Relying on local food and doggedly pursuing a zero-carbon footprint has always been at the heart of what Chef Duangporn “Bo” Songvisava and her husband, Chef Dylan Jones, strive to achieve with their Bangkok restaurant, Bo.lan. When the pandemic spurred the couple to close the Michelin-starred restaurant, they decided to utilize the space to debut Bo.lan Grocer, a market where consumers can buy regional foods and beverages, including produce from local farmers. Chef Bo also works to spread this message of sustainability throughout the industry.
Q: What ultimately made you decide to close the fine dining restaurant and use the location for a casual eatery, grocer, a zero-waste bar, and learning center on sustainability?
Songvisava: We haven’t closed Bo.lan completely. We thought about it, but at the end of the day we decided to keep it but just as a much smaller space. We also had a fast-casual restaurant called Err in the old city. We closed that one down and merged it into the Bo.lan space. It’s actually better for us because I can manage the waste and other parts of the business a little bit easier in one location.
As for the environmental programs within the restaurant, this year we’re looking at zero waste to landfills by minimizing the single-use plastic that comes into the restaurant. For example, there will be no single-use plastic bottles, and we try to minimize the packaging that our produce comes in.
Aside from minimizing the things coming in, we are also looking at what we can do with our food waste before it is turned into compost. We started an upcycling program. We have bins in the kitchen so that we can separate all the compost properly and then upcycle them separately. For example, at Bo.lan we have a lot of cooked rice. If there’s still rice left after we sell it to customers, we give [it] to our staff first. And, after that, we dry the leftover rice and turn it into mini rice cookies and rice tea that we sell in the restaurant. Then, if we still have too much rice left over, we give it to our chicken farmers who use it as animal feed. We also give the chicken farmers our prawn shells, which have been dried and crushed, to be a part of their organic chicken feed.
Q: What plans do you have for the space in the coming year?
Songvisava: This year, we dealt with the waste management side of things. We also had permaculture gardens put in at the beginning of 2020, but with the pandemic we haven’t used them as much as I would like. So, my plan next year is to make use of that permaculture garden and work to build awareness in the community—maybe start by having chefs visit to pick whatever they want from the garden and use it in their kitchens.
Next year, we also hope that our alternative energies are more in place. We have solar cells installed already, but I want to look at the water treatment, water use, and water collection next year.
Q: You recently participated as a judge for the MIT Solve Sustainable Food Systems Challenge. What was that experience like?
Songvisava: It was such a great experience. It was eye-opening for me to see what these startups are doing at different scales and in different situations. They all came up with solutions that actually fit in their localities, which is really cool. I was impressed with the insect startup in Africa [InsectiPro]. It’s just so smart, and so sustainable for that area of the world. It doesn’t necessarily have to be a solution for other places, but it fits the needs in Africa and doesn’t require a lot of startup costs. It was really hard to rank the startups because they were all so impressive.

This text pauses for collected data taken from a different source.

(* ===== verification/GroOrder.v ===== *)
(** The order the global reorder library keeps: contexts that send the packets of a
    queue at once, over the queue and the ticket tapes of the memory unit.

    A tape of 64 tickets opens when the one before it is complete; the context that
    completes a tape opens the next (the do-while of [gro_cli_send]). *)
From Stdlib Require Import ZArith Lia List String.
From stdpp Require Import base list numbers option strings gmap relations.
From S2P Require Import Prelude Me MemBulk MemAtomic Conc Gro.
Import Gro.
#[local] Open Scope Z_scope.

Module GroOrder.

(** ** The memory behind a block *)

(** A ticket tape: the next ticket it expects and those that came before their turn. *)
Record tape := Tape { t_seq : Z; t_pend : gset Z }.
(** The tapes, the metadata in the slots of the queue, and the number of slots
    released on the ring. *)
Record view := View { v_tapes : Z -> tape; v_slots : gmap Z (list Z); v_rel : Z }.

Inductive gro_op := Slot (q : Z) (m : list Z) | Ticket (t k : Z) | Put (n : Z) | Quiet | Foreign.

(** A command at [base + 16 * i], for [i] below [n]. *)
Definition unit_at (c : cmd) (hi base n : Z) : option Z :=
  let d := c_lo c - base in
  if (c_hi c =? hi) && (0 <=? d) && (d <? 16 * n) && (d mod 16 =? 0) then Some (d / 16) else None.

Section Order.
Context (cc : gro_client_ctx) (g : gro_config) (GRO_TOTAL_CTX : Z).

Definition nslots : Z := 2 ^ q_size cc.
Definition ntapes : Z := 2 ^ (q_size cc - 6).

Definition gro_kind (e : event) : gro_op :=
  match e with
  | ECmd c =>
      if negb (bool_decide (c_tgt c = T_mem)) then Foreign
      else if bool_decide (c_op c = "write32"%string) then
        match unit_at c (shl32 (q_addr_hi cc) 24) (q_addr_lo cc) nslots with
        | Some q => if bool_decide (length (c_data c) = 4%nat) then Slot q (c_data c) else Foreign
        | None => Foreign
        end
      else if bool_decide (c_op c = "release_ticket"%string) then
        match unit_at c (shl32 (bm_addr_hi cc) 24) (bm_addr_lo cc) ntapes, c_data c with
        | Some t, [k] => Ticket t k
        | _, _ => Foreign
        end
      else if bool_decide (c_op c = "put"%string) then
        if (c_hi c =? shl32 (ring_addr_hi cc) 24) && (c_lo c =? ring_addr_lo cc) then
          match c_data c with [rel] => Put (rel_nrel rel) | _ => Foreign end
        else Foreign
      else if bool_decide (c_op c = "add64_imm"%string) && (g_cntrs g <=? cmd_addr c)
              && (cmd_addr c <? g_cntrs g + 16 * GRO_TOTAL_CTX) then Quiet
      else Foreign
  | _ => Quiet
  end.

(** A ticket in turn is released with those that wait behind it; one that is early
    waits; any other is an error. *)
Inductive ticket_spec (tp : tape) (k : Z) : Z -> tape -> Prop :=
  | ticket_turn n P' : k = t_seq tp -> 1 <= n ->
      (forall j, k < j < k + n -> j ∈ t_pend tp) -> k + n ∉ t_pend tp ->
      (forall j, j ∈ P' <-> j ∈ t_pend tp /\ k + n < j) ->
      ticket_spec tp k n (Tape (k + n) P')
  | ticket_early : t_seq tp < k <= t_seq tp + 64 -> k ∉ t_pend tp ->
      ticket_spec tp k 0 (Tape (t_seq tp) ({[k]} ∪ t_pend tp))
  | ticket_error : k < t_seq tp \/ t_seq tp + 64 < k \/ k ∈ t_pend tp ->
      ticket_spec tp k GRO_TICKET_ERROR tp.

(** What the library relies on.  [lossy] says whether the ring can be full: its reply
    then has no valid bit, and nothing is put. *)
Class GroHw {St : Type} (h : St -> event -> reply * St) (lossy : bool) (vw : St -> view) : Prop := {
  hw_slot : forall s e q m, gro_kind e = Slot q m ->
    v_slots (vw (snd (h s e))) = <[q := m]> (v_slots (vw s)) /\
    (forall t, v_tapes (vw (snd (h s e))) t = v_tapes (vw s) t) /\ v_rel (vw (snd (h s e))) = v_rel (vw s);
  hw_ticket : forall s e t k, gro_kind e = Ticket t k ->
    (exists n, r_words (fst (h s e)) = [n] /\
       ticket_spec (v_tapes (vw s) t) k n (v_tapes (vw (snd (h s e))) t)) /\
    (forall t', t' <> t -> v_tapes (vw (snd (h s e))) t' = v_tapes (vw s) t') /\
    v_slots (vw (snd (h s e))) = v_slots (vw s) /\ v_rel (vw (snd (h s e))) = v_rel (vw s);
  hw_put : forall s e n, gro_kind e = Put n ->
    (rel_valid (word0 (fst (h s e))) = false -> lossy = true) /\
    v_rel (vw (snd (h s e))) = v_rel (vw s) + (if rel_valid (word0 (fst (h s e))) then n else 0) /\
    v_slots (vw (snd (h s e))) = v_slots (vw s) /\
    (forall t, v_tapes (vw (snd (h s e))) t = v_tapes (vw s) t);
  hw_quiet : forall s e, gro_kind e = Quiet ->
    v_rel (vw (snd (h s e))) = v_rel (vw s) /\ v_slots (vw (snd (h s e))) = v_slots (vw s) /\
    (forall t, v_tapes (vw (snd (h s e))) t = v_tapes (vw s) t) }.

Q: Where do you see your business in the next 10 years? What do you hope to achieve by then?
Songvisava: I’d like to use the next 10 years to build the proper foundations, share the knowledge of environmental impacts on the food systems in Thailand, and then hopefully plant some seeds for the new generation. They need to understand how important it is and we want to be a platform for them so that they can come in and look at the system that we have.
We launched the Bo.lan food educational program at the end of 2020. Next year we are going to work on incorporating food culture and food heritage education. But as far as the environmental aspects of the food system in Thailand, which include the politics and policies, the next generation needs to know all about this. And then hopefully, after doing this for another 10 years, I will leave it up the next generation. I would like to move out of Bangkok and live in a self-sufficient manner.
This interview has been edited and condensed for clarity.